Special seminar: Remote-controlled protonation reaction enables ultrafast structural changes in a photoreceptor protein

Name: Madan Kumar Shankar

Affiliation: Faculty of Biophysics, Biochemistry and Biotechnology, Jagiellonian University, Krakow, Poland

 Title: Remote-controlled protonation reaction enables ultrafast structural changes in a photoreceptor protein

Date & Time: Wednesday, 19^th February 2025 at 02:00 p.m.
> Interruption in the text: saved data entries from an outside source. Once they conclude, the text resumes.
(* ===== verification/RlcUmSync.v ===== *)
(** The two sides of an NR RLC UM bearer on a channel that loses nothing and
    keeps the order: the header round trip, the point of the stream that the
    receiver is at, the point that the transmitter is at, and what a PDU does to
    both. *)

From S2P Require Import Prelude RlcPdu RlcSdu TimeStat RlcEntity RlcUm RlcUmRx RlcUmTx RlcUmEntity.

(** ** The header *)

(** [hdr] is the header of [seg] for an entity of this SN length. *)
Record um_header_of (e : nr_rlc_entity_um) (sn : Z) (seg : nr_rlc_sdu_segment) (hdr : bytes) : Prop := {
  uho_cfg : um_cfg e;
  uho_sn : sn_ok e sn;
  uho_so : 0 <= seg_so seg < 2 ^ 16;
  uho_first : seg_is_first seg = true <-> seg_so seg = 0;
  uho_hdr : is_header e sn seg hdr
}.

(** What [recv_pdu] does with a PDU that was built from that header. *)
Definition um_recv_decoded (e : nr_rlc_entity_um) (sn : Z) (seg : nr_rlc_sdu_segment) (hdr data : bytes)
    : res (nr_rlc_entity_um * list event) :=
  let e0 := um_stats (stats_rxpdu (zlen (hdr ++ data))) e in
  if seg_is_first seg && seg_is_last seg then Ok (um_stats (stats_delivered (zlen data)) e0, [deliver_sdu data])
  else um_recv_segment e0 (hdr ++ data) sn (seg_so seg) (seg_is_first seg) (seg_is_last seg) (zlen hdr).

Lemma bit_field_ok (b : bool) : field_ok (Z.b2z b, 1).
Proof. unfold field_ok. destruct b; simpl; lia. Qed.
Microsoft Teams Link: https://teams.microsoft.com/l/meetup-join/19%3ameeting_ODJjZTEwMWEtYTRkYi00ZjhhLWIyZGMtNWYwOWJiNTNjYzRm%40thread.v2/0?context=%7b%22Tid%22%3a%226f15cd97-f6a7-41e3-b2c5-ad4193976476%22%2c%22Oid%22%3a%2294a85ac0-c175-491f-b669-b268223a2462%22%7d

In photoactive proteins the coupling between chromophore and protein matrix is exquisitely tuned, enabling optimal photosynthesis and photosensing. Proton transfer reactions may mediate this coupling, such as in proton-coupled electron transfer and excited state proton transfer.1–4 More reaction mechanisms likely exist,5 not least related to coherences,6 but remain to be demonstrated. Our work presents the crystallographic snapshots of the first 3 ps after photoactivation of the phytochrome from Deinococcus radiodurans. In excellent agreement with recent quantum chemical predictions, we reveal a detailed trajectory of the rotation of the chromophore D-ring by a spaceconserving mechanism. Intriguingly, we observe ultrafast rearrangement of a conserved hydrogen bond network close to the chromophore. Aided by molecular modelling and independently supported by femtosecond infrared spectroscopy, we assign these changes to an ultrafast proton transfer reaction of a conserved histidine. Contrasting established mechanisms,1–3 the protonation reaction occurs remotely from the photoexcited chromophore. Remote-controlled proton transfer is a new mechanism to couple the chromophore to the protein matrix. Occurring on the ultrafast time scale of coherent vibrational responses, we suggest that it may be widely used to transduce cofactor signals to their hosting enzymes.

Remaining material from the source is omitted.